**EXERCISE DESCRIPTION:**
Go through the records line by line from the top and repeat each one exactly, ending with the line that contains "let! db := if".

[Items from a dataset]
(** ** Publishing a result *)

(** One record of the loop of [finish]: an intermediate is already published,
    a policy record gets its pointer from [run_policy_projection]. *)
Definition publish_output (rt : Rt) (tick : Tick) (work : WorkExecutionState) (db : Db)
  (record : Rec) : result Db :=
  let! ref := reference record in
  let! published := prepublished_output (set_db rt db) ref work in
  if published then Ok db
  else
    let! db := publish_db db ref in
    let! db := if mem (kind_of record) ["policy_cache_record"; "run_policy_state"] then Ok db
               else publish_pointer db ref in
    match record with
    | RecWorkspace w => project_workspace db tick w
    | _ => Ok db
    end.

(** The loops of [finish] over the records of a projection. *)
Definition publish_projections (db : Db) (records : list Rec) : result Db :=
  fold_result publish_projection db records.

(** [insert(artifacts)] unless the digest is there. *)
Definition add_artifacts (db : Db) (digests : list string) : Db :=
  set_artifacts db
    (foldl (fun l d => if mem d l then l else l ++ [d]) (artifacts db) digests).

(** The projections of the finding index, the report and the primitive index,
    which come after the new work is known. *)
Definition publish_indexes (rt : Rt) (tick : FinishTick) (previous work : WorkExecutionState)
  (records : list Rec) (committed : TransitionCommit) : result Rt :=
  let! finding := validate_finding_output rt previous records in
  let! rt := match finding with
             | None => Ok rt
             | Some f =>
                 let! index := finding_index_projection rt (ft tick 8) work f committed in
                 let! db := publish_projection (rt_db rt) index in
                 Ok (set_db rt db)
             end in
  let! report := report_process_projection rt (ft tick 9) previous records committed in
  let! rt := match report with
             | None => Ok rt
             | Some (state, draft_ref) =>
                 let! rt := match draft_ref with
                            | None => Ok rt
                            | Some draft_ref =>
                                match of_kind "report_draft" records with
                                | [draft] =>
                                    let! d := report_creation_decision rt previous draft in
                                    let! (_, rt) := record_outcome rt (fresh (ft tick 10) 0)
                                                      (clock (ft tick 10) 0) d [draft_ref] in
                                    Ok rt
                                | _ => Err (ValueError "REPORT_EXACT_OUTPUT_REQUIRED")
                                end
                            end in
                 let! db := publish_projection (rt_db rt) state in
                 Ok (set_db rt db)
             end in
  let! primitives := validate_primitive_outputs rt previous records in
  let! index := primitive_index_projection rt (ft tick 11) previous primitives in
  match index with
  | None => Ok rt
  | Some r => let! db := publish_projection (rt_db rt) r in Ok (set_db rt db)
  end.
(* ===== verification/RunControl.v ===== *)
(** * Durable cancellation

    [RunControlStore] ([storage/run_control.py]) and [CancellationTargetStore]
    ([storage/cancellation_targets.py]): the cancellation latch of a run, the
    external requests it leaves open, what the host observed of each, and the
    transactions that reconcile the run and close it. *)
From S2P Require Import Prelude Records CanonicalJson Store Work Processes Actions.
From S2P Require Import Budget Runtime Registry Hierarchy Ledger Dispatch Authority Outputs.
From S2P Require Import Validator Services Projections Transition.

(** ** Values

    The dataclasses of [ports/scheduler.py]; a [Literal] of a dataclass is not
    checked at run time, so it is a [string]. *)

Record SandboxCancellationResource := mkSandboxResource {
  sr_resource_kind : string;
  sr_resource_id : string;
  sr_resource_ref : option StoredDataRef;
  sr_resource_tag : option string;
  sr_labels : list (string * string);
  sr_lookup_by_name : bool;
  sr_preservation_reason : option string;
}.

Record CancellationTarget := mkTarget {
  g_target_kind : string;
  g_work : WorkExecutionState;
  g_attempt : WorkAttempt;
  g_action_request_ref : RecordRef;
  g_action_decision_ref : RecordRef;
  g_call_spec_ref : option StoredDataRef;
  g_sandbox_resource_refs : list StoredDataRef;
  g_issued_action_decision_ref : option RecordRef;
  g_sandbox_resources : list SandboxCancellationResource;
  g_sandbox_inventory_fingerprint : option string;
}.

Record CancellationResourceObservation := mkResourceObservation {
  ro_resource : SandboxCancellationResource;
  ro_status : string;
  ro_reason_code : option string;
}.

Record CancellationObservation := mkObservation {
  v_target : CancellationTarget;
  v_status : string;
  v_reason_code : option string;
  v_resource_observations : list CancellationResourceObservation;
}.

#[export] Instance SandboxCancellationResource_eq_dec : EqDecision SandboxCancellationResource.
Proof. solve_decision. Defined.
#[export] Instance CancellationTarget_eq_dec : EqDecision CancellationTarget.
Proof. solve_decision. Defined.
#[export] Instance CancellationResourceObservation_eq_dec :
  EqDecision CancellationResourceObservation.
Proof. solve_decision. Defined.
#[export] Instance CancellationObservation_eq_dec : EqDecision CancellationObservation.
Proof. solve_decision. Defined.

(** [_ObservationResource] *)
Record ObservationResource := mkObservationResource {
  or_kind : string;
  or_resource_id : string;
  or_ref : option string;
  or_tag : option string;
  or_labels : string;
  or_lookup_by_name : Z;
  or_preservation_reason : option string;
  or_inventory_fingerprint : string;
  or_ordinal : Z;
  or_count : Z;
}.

**ANSWER SPACE:**
(** ** Publishing a result *)

(** One record of the loop of [finish]: an intermediate is already published,
    a policy record gets its pointer from [run_policy_projection]. *)
Definition publish_output (rt : Rt) (tick : Tick) (work : WorkExecutionState) (db : Db)
  (record : Rec) : result Db :=
  let! ref := reference record in
  let! published := prepublished_output (set_db rt db) ref work in
  if published then Ok db
  else
    let! db := publish_db db ref in
    let! db := if mem (kind_of record) ["policy_cache_record"; "run_policy_state"] then Ok db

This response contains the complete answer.